Lachlan Hay

Personal information
- Born: 25 May 1986 (age 40) Baulkham Hills, Australia
- Height: 5 ft 10 in (178 cm)
- Weight: 157 lb (71 kg)

Sport
- Country: Australia
- Sport: Short track speed skating

Achievements and titles
- Highest world ranking: 20 (1500m)

= Lachlan Hay =

Australian speed skater (born 1986)

Lachlan Hay (born in ) is an Australian short-track speed-skater.

Hay competed at the 2006 and 2010 Winter Olympics for Australia. In 2006, he was a member of the Australian 5000 metre relay team, which placed fourth in the semifinal, then won the B final to end up 6th overall. In 2010, he finished 4th in the opening round of the 1000 metres, failing to advance. His overall finish in the 1000 was 26th.
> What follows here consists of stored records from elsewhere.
Lemma seed_loop_chart book ordered byCode : respects chart_step (seed_loop book ordered byCode).
Proof. revert byCode. induction ordered as [|a l IH]; intros; simpl; solve_respects. Qed.
#[export] Hint Resolve seed_loop_chart : store.
Lemma seedDefaultChart_chart book t actor request : always chart_step (seedDefaultChart book t actor request).
Proof. apply transaction_chart. unfold seedDefaultChart_body, seed. solve_respects. Qed.
Lemma createAccount_chart i : always chart_step (createAccount i).
Proof. unfold createAccount. solve_respects. apply transaction_chart. unfold createAccount_body. solve_respects. Qed.
Lemma archiveAccount_chart id actor request : always chart_step (archiveAccount id actor request).
Proof. apply transaction_chart. solve_respects. Qed.
Lemma reactivateAccount_chart id actor request : always chart_step (reactivateAccount id actor request).
Proof. apply transaction_chart. solve_respects. Qed.

(** Clearing [is_postable] is refused on an account that carries lines. *)
Lemma updateAccount_body_chart value : respects chart_step (updateAccount_body value).
Proof.
  intros db out db' H. unfold updateAccount_body in H. run_bind H before s Hb.
  apply loadAccount_inv in Hb as (Hbin & Hbi & ->).
  do 4 (run_bind H u s Hu; apply st_lift_inv in Hu as [_ ->]; clear u).
  run_bind H u1 s Hu. apply reads_run in Hu as ->; [|solve_respects].
  run_bind H u2 s Hpost. pose proof Hpost as Hrd. apply reads_run in Hrd as ->; [|solve_respects].
  run_bind H now s Hn. apply st_gets_inv in Hn as [-> ->].
  run_bind H u3 s Hup. run_bind H after s2 Ha. apply loadAccount_inv in Ha as (_ & _ & ->).
  run_bind H u4 s2 Hau. apply st_ret_inv in H as [_ ->].
  apply (respects_chart _ (audit_append_calm _) (audit_append_quiet _)) in Hau. trans s; [|exact Hau].
  eapply update_account_chart; [..|exact Hup]; [done|].
  destruct (ua_isPostable value) as [[]|] eqn:Ep.
  - left. intros a _. cbn. by rewrite Ep.
  - right. run_bind Hpost used s1 Hg. apply st_gets_inv in Hg as [-> ->].
    apply st_lift_inv in Hpost as [Hpost%throw_if_Ok _]. intros l Hl E.
    apply not_true_iff_false in Hpost. apply Hpost, existsb_elem. exists l. split; [done|].
    by apply bool_decide_true.
  - left. intros a Hp. cbn. by rewrite Ep.
Qed.
Lemma updateAccount_service_chart i : always chart_step (Chart.updateAccount i).
Proof.
  unfold Chart.updateAccount. solve_respects. apply transaction_chart, updateAccount_body_chart.
Qed.

Lemma createBook_chart i : always chart_step (createBook i).
Proof.
  unfold createBook. solve_respects.
  - apply transaction_chart. unfold createBook_row. solve_respects.
    apply respects_chart; [apply insertBook_calm|by apply insertBook_quiet].
  - apply seedDefaultChart_chart.
  - apply always_chart; [apply generateFiscalYear_calm|apply generateFiscalYear_quiet].
Qed.

(** *** The journal's verbs *)
Lemma resolves_postable db book l r row :
  line_row (bk_id book) r l row -> (exists i, resolves (db_accounts db) book i l) ->
  exists a, a ∈ db_accounts db /\ la_id a = jl_ledgerAccountId row /\ la_isPostable a = true.
Proof.
  intros Hr (i & Hi). destruct (rs_account _ _ _ _ Hi) as (a & Ha & Hia & _ & Hp & _).
  exists a. split; [done|]. split; [|done]. by rewrite (lr_account _ _ _ _ Hr).
Qed.

Lemma rows_postable db book e inputs lines rows row :
  Forall2 (resolves (db_accounts db) book) inputs lines ->
  Forall2 (line_row (bk_id book) e) lines rows -> row ∈ rows ->
  exists a, a ∈ db_accounts db /\ la_id a = jl_ledgerAccountId row /\ la_isPostable a = true.
Proof.
  intros H1 H2 [i Hi]%list_elem_of_lookup.
  destruct (Forall2_lookup_r _ _ _ _ _ H2 Hi) as (l & Hl & Hr).
  destruct (Forall2_lookup_r _ _ _ _ _ H1 Hl) as (x & _ & Hx).
  eapply resolves_postable; [exact Hr|by exists x].
Qed.

Lemma postEntry_chart i db : committed db -> chart_step db (snd (postEntry i db)).
Proof.
  intros Hc. pose proof (postEntry_calm i db) as Hcalm.
  destruct (postEntry i db) as [[out|e] db'] eqn:H; cbn in *; [|by apply postEntry_throw in H as ->].
  apply (postEntry_inv _ _ _ _ Hc) in H as (value & _ & [[_ Hu]|(_ & book & p & b & lines & rows & Hf)]).
  - apply chart_of_quiet; [done|]. by rewrite <- Hu.
  - destruct (pf_written _ _ _ _ _ _ _ _ _ _ Hf) as [_ _ _ _ Hrows Hl _ _ _ _ _].
    apply (chart_ok_lines _ _ rows Hcalm Hl). intros r Hr _.
    eapply rows_postable; [apply (pf_lines _ _ _ _ _ _ _ _ _ _ Hf)|exact Hrows|exact Hr].
Qed.

Lemma createDraft_body_chart value : respects chart_step (createDraft_body value).
Proof.
  intros db out db' H.
  assert (calm db db') as Hcalm.
  { revert H. apply (fun K : respects calm (createDraft_body value) => K db out db').
    unfold createDraft_body. solve_respects. }
  unfold createDraft_body in H. run_bind H routed s Hr. destruct routed as [book routing].
  apply routeBook_inv in Hr as (-> & _). run_bind H lines s Hl.
  pose proof (resolveLines_inv _ _ _ _ _ _ Hl) as Hres. read_run Hl.
  run_bind H d s1 Hd. apply insertHeader_inv in Hd as (_ & -> & _).
  run_bind H ins s2 Hi. apply insertLines_inv in Hi as (rows & _ & Hrows & _ & El & _).
  run_bind H u s3 Hs. apply insertSourceLinks_core in Hs.
  run_bind H v s4 Ha. apply audit_append_core in Ha. apply st_ret_inv in H as [_ ->].
  apply core_eq_fields in Hs as (_ & E2 & _), Ha as (_ & E5 & _).
  apply (chart_ok_lines _ _ rows Hcalm); [by rewrite E5, E2, El|]. intros r Hr _.
  eapply rows_postable; [exact Hres|exact Hrows|exact Hr].
Qed.
Lemma createDraft_chart i : always chart_step (createDraft i).
Proof. unfold createDraft. solve_respects. apply transaction_chart, createDraft_body_chart. Qed.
As of 2013, Hay's best performance at the World Championships came in 2007, when he placed 7th as part of the Australian 5000 metre relay team. His best individual finish is 13th, in the 2012 1500 metres.

As of 2013, Hay has not finished on the podium on the ISU Short Track Speed Skating World Cup. His top World Cup ranking is 20th, in the 1500 metres in 2006–07.